Hallam-ICS Blog

The Krispy Kreme Challenge - 2400 Calories, 12 Doughnuts, 5 Miles, 1 Hour, and an Amazing Cause

Written by Chris Font | Jan 16, 2020 3:33:00 PM

Let’s say you’d never heard of the Krispy Kreme Challenge and agreed to participate. Early one February morning your friend wakes you up and says you must get to the Bell Tower on the campus of NC State University for the race. You put on some running clothes and look at the weather as you’re getting ready – it’s 36°F and raining (2011 race weather). You think there is no way, this thing has got to be cancelled. When you get to the campus you have a hard time finding a parking spot and you start to wonder if all these people actually showed up for the race.  When you get to the Bell Tower you are greeted with 7,500 rowdies, pumped up and ready to run a race. As you look around you notice people doing stretches, people in gorilla suits, groups of people in matching shirts, families with wrapped up jogging strollers to protect their bundled-up children from the rain, and what seems to be an equal amount of people spectating.

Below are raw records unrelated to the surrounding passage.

(** * A point-of-sale core: orders, the SQLite store and settlement

    Shallow embedding of [pos_system.py]: the [Product], [OrderItem] and
    [Order] dataclasses, the [Database] class (four SQLite tables reached
    through one connection per method call) and the [POSSystem] settlement
    engine, followed by the properties of the order lifecycle.

    Conventions of the embedding.
    - Python [int] is [Z]; Python [str] is [string]; [Optional[str]] is
      [option string]; SQL [NULL] is [None].
    - Python [float] and SQLite [REAL] are read as exact rationals ([Q]);
      rounding of binary floating point is outside the model.  Equality of
      amounts is [Qeq] (written [==]), the value equality of the numbers.
    - An f-string result is kept as a constructor carrying the values the
      text is built from.
    - A table is the list of its rows in rowid order. *)

From Stdlib Require Import ZArith QArith Qround List String Ascii Bool Lia Lqa.
Import ListNotations.

Local Open Scope string_scope.
Local Open Scope list_scope.
Local Open Scope Z_scope.

(** ** Python and SQL primitives *)

Module Py.

(** Truth value of an [Optional[str]]: [None] and the empty string are
    false. *)
Definition truthy (s : option string) : bool :=
  match s with
  | Some s => negb (s =? EmptyString)%string
  | None => false
  end.

(** [a < b] on numbers. *)
Definition ltb (a b : Q) : bool := negb (Qle_bool b a).

(** [sum(xs)]: a left fold from the integer [0]. *)
Definition sum (xs : list Q) : Q := fold_left Qplus xs 0%Q.

Definition sumZ (xs : list Z) : Z := fold_left Z.add xs 0.

(** What [datetime.now()] returns. *)
Record datetime := {
  year : nat; month : nat; day : nat;
  hour : nat; minute : nat; second : nat
}.

Definition digit (n : nat) : ascii := ascii_of_nat (48 + n mod 10).

Definition pad2 (n : nat) : string :=
  String (digit (n / 10)) (String (digit n) EmptyString).

Definition pad4 (n : nat) : string :=
  String (digit (n / 1000)) (String (digit (n / 100)) (pad2 n)).

(** [strftime('%Y%m%d%H%M%S')] *)
Definition strftime_compact (t : datetime) : string :=
  (pad4 (year t) ++ pad2 (month t) ++ pad2 (day t)
     ++ pad2 (hour t) ++ pad2 (minute t) ++ pad2 (second t))%string.

(** [strftime('%Y-%m-%d %H:%M:%S')] *)
Definition strftime_iso (t : datetime) : string :=
  (pad4 (year t) ++ "-" ++ pad2 (month t) ++ "-" ++ pad2 (day t) ++ " "
     ++ pad2 (hour t) ++ ":" ++ pad2 (minute t) ++ ":" ++ pad2 (second t))%string.

(** [strftime('%Y-%m-%d')] *)
Definition strftime_date (t : datetime) : string :=
  (pad4 (year t) ++ "-" ++ pad2 (month t) ++ "-" ++ pad2 (day t))%string.

End Py.

Module Sql.

(** [CAST(x AS INTEGER)] on a REAL: the fractional part is dropped, so the
    value moves toward zero. *)
Definition cast_integer (x : Q) : Z := Z.quot (Qnum x) (Zpos (Qden x)).

(** [DATE(ts)] for a timestamp text of the shape [YYYY-MM-DD HH:MM:SS],
    the only shape the program stores: the calendar-date part. *)
Definition date (ts : string) : string := substring 0 10 ts.

(** Case folding of LIKE: the 26 ASCII upper-case letters only. *)
Definition lower (c : ascii) : ascii :=
  let n := nat_of_ascii c in
  if ((65 <=? n) && (n <=? 90))%nat then ascii_of_nat (n + 32) else c.

Definition ci_eqb (c d : ascii) : bool := Ascii.eqb (lower c) (lower d).

Definition percent : ascii := "%"%char.
Definition underscore : ascii := "_"%char.

(** [s LIKE pat] without ESCAPE: [%] stands for any run of characters,
    [_] for exactly one, any other character for itself up to ASCII
    case. *)
Fixpoint like (pat s : string) {struct pat} : bool :=
  match pat with
  | EmptyString => match s with EmptyString => true | _ => false end
  | String p pat' =>
      if Ascii.eqb p percent then
        (fix skip (s : string) : bool :=
           like pat' s
           || match s with
              | EmptyString => false
              | String _ s' => skip s'
              end) s
      else
        match s with
        | EmptyString => false
        | String c s' =>
            (Ascii.eqb p underscore || ci_eqb p c) && like pat' s'
        end
  end.

(** [col LIKE ?] on a nullable column: NULL is never a match. *)
Definition like_null (pat : string) (col : option string) : bool :=
  match col with
  | Some s => like pat s
  | None => false
  end.

End Sql.

(** ** Dataclasses *)

Record Product := {
  id : Z;
  name : string;
  price : Q;
  category : option string;
  barcode : option string;
  stock : Z;
  min_stock : Z;
  active : bool
}.

Record OrderItem := {
  product_id : Z;
  product_name : string;
  unit_price : Q;
  quantity : Z;
  discount : Q
}.

(** [OrderItem.subtotal] *)
Definition subtotal (item : OrderItem) : Q :=
  (unit_price item * inject_Z (quantity item) - discount item)%Q.

Record Order := {
  order_id : string;
  items : list OrderItem;
  member_id : option string;
  payment_method : string;
  payment_status : string;
  created_at : string
}.

(** [Order(order_id, member_id=member_id)] with the default fields and
    [__post_init__]: an empty identifier is replaced by one made from the
    clock. *)
Definition Order_new (now : Py.datetime) (oid : string)
    (member : option string) : Order :=
  {| order_id :=
       if (oid =? EmptyString)%string then ("ORD" ++ Py.strftime_compact now)%string
       else oid;
     items := [];
     member_id := member;
     payment_method := "Cash";
     payment_status := "Pending";
     created_at := Py.strftime_iso now |}.

(** [Order.total] *)
Definition total (o : Order) : Q := Py.sum (map subtotal (items o)).

(** [Order.item_count] *)
Definition item_count (o : Order) : Z := Py.sumZ (map quantity (items o)).

Definition set_items (o : Order) (its : list OrderItem) : Order :=
  {| order_id := order_id o; items := its; member_id := member_id o;
     payment_method := payment_method o; payment_status := payment_status o;
     created_at := created_at o |}.

Definition add_quantity (item : OrderItem) (q : Z) : OrderItem :=
  {| product_id := product_id item; product_name := product_name item;
     unit_price := unit_price item; quantity := quantity item + q;
     discount := discount item |}.

(** The [for] loop of [Order.add_item]: the first line of the product gets
    [quantity += q] and the method returns; [None] when the loop ends
    without a hit. *)
Fixpoint add_item_merge (its : list OrderItem) (pid q : Z)
    : option (list OrderItem) :=
  match its with
  | [] => None
  | item :: rest =>
      if product_id item =? pid then Some (add_quantity item q :: rest)
      else option_map (cons item) (add_item_merge rest pid q)
  end.

(** [Order.add_item] *)
Definition add_item (o : Order) (pid : Z) (pname : string) (uprice : Q)
    (q : Z) : Order :=
  match add_item_merge (items o) pid q with
  | Some its => set_items o its
  | None =>
      set_items o
        (items o ++ [{| product_id := pid; product_name := pname;
                        unit_price := uprice; quantity := q;
                        discount := 0%Q |}])
  end.

(** [Order.remove_item] *)
Definition remove_item (o : Order) (pid : Z) : Order :=
  set_items o (filter (fun item => negb (product_id item =? pid)) (items o)).

(** ** The store

    The SQLite file behind [Database]: four tables and the write lock.
    Every method opens its own connection.  SQLite allows one writer: while
    a connection has an uncommitted INSERT or UPDATE, a write through any
    other connection waits for the busy timeout and then raises
    [OperationalError: database is locked].  [write_locked] is that state of
    the file. *)

Record OrderRow := {
  o_order_id : string;
  o_member_id : option string;
  o_payment_method : string;
  o_payment_status : string;
  total_amount : Q;
  o_created_at : string
}.

Record OrderItemRow := {
  oi_id : Z;
  oi_order_id : string;
  oi_product_id : Z;
  oi_product_name : string;
  oi_unit_price : Q;
  oi_quantity : Z;
  oi_discount : Q
}.

Record Member := {
  m_member_id : string;
  m_name : string;
  phone : string;
  points : Z;
  total_spent : Q
}.

Record Database := {
  products : list Product;
  orders : list OrderRow;
  order_items : list OrderItemRow;
  members : list Member;
  write_locked : bool
}.

Definition coca_cola : Product :=
  {| id := 1; name := "Coca Cola 330ml"; price := 3%Q;
     category := Some "Drinks"; barcode := Some "6901234567890";
     stock := 100; min_stock := 10; active := true |}.

Definition sample_products : list Product :=
  [ coca_cola;
    {| id := 2; name := "Noodles Beef Flavor"; price := (9 # 2)%Q;
       category := Some "Food"; barcode := Some "6923456789012";
       stock := 50; min_stock := 20; active := true |};
    {| id := 3; name := "Tissue Paper 120pcs"; price := (64 # 5)%Q;
       category := Some "Daily"; barcode := Some "6934567890123";
       stock := 30; min_stock := 5; active := true |};
    {| id := 4; name := "Shampoo 400ml"; price := (459 # 10)%Q;
       category := Some "Care"; barcode := Some "6945678901234";
       stock := 20; min_stock := 5; active := true |};
    {| id := 5; name := "Oreo Cookies"; price := (17 # 2)%Q;
       category := Some "Snack"; barcode := Some "6956789012345";
       stock := 40; min_stock := 10; active := true |} ].

Definition sample_members : list Member :=
  [ {| m_member_id := "M001"; m_name := "John Doe"; phone := "13800138000";
       points := 500; total_spent := 8500%Q |};
    {| m_member_id := "M002"; m_name := "Jane Smith"; phone := "13900139000";
       points := 200; total_spent := 1800%Q |} ].

(** [Database()] on a fresh file: [init_db] creates the empty tables and
    [init_sample_data] fills products (rowids 1 to 5) and members. *)
Definition init_db : Database :=
  {| products := sample_products; orders := []; order_items := [];
     members := sample_members; write_locked := false |}.

(** [Database.get_product]: [WHERE id = ? AND active = 1], first row. *)
Definition get_product (db : Database) (pid : Z) : option Product :=
  find (fun p => (id p =? pid) && active p) (products db).

(** [Database.get_product_by_barcode] *)
Definition get_product_by_barcode (db : Database) (code : string)
    : option Product :=
  find (fun p =>
          match barcode p with
          | Some b => (b =? code)%string
          | None => false
          end && active p)
       (products db).

(** [Database.search_products] *)
Definition search_products (db : Database) (keyword : string)
    : list Product :=
  if negb (keyword =? EmptyString)%string then
    let pat := ("%" ++ keyword ++ "%")%string in
    filter (fun p =>
              (Sql.like pat (name p) || Sql.like_null pat (barcode p))
              && active p)
           (products db)
  else filter active (products db).

Definition set_stock (p : Product) (s : Z) : Product :=
  {| id := id p; name := name p; price := price p; category := category p;
     barcode := barcode p; stock := s; min_stock := min_stock p;
     active := active p |}.

Definition set_products (db : Database) (ps : list Product) : Database :=
  {| products := ps; orders := orders db; order_items := order_items db;
     members := members db; write_locked := write_locked db |}.

Definition set_write_locked (db : Database) (b : bool) : Database :=
  {| products := products db; orders := orders db;
     order_items := order_items db; members := members db;
     write_locked := b |}.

As 8:00 AM approaches all the contestants start to crowd the start line and await the signal to begin. Your adrenaline is pumping, you’re starting to get chilly, and you just want to get started.  Finally, you hear the signal to begin and… wait, no one is moving. With so many people it takes a while for you to be able to go anywhere. Once you get to the start line, you’re starting to jog.  The first half mile you’re dodging people and being dodged simultaneously.  Everyone is trying to space out at their own paces. About a mile in everyone has their space and it’s comfortable running.  This “peace” lasts for about another half mile, you see the Krispy Kreme shop and notice something is happening there.  People are getting boxes of doughnuts and sitting down. Someone just sprinted away from the shop.  Some people are getting the boxes and turning right around, others are furiously opening the boxes and quickly cramming the doughnuts in their mouths.  Two more people sprint away from the shop.  “What is this!?” you wonder. As you get to the shop, you’re handed a dozen Krispy Kreme Original Glazed doughnuts and are instructed by your friend to eat them all, quickly. Your friend smushes 6 of the doughnuts together to “let the air out” forming two, very dense doughnuts from the original 12 fluffy doughnuts.  You follow suite but opt to eat all 12 individually. Once you’re finished you show the empty box to the event volunteers and start the hardest part of the race, the 2.5 mile run back to where you started.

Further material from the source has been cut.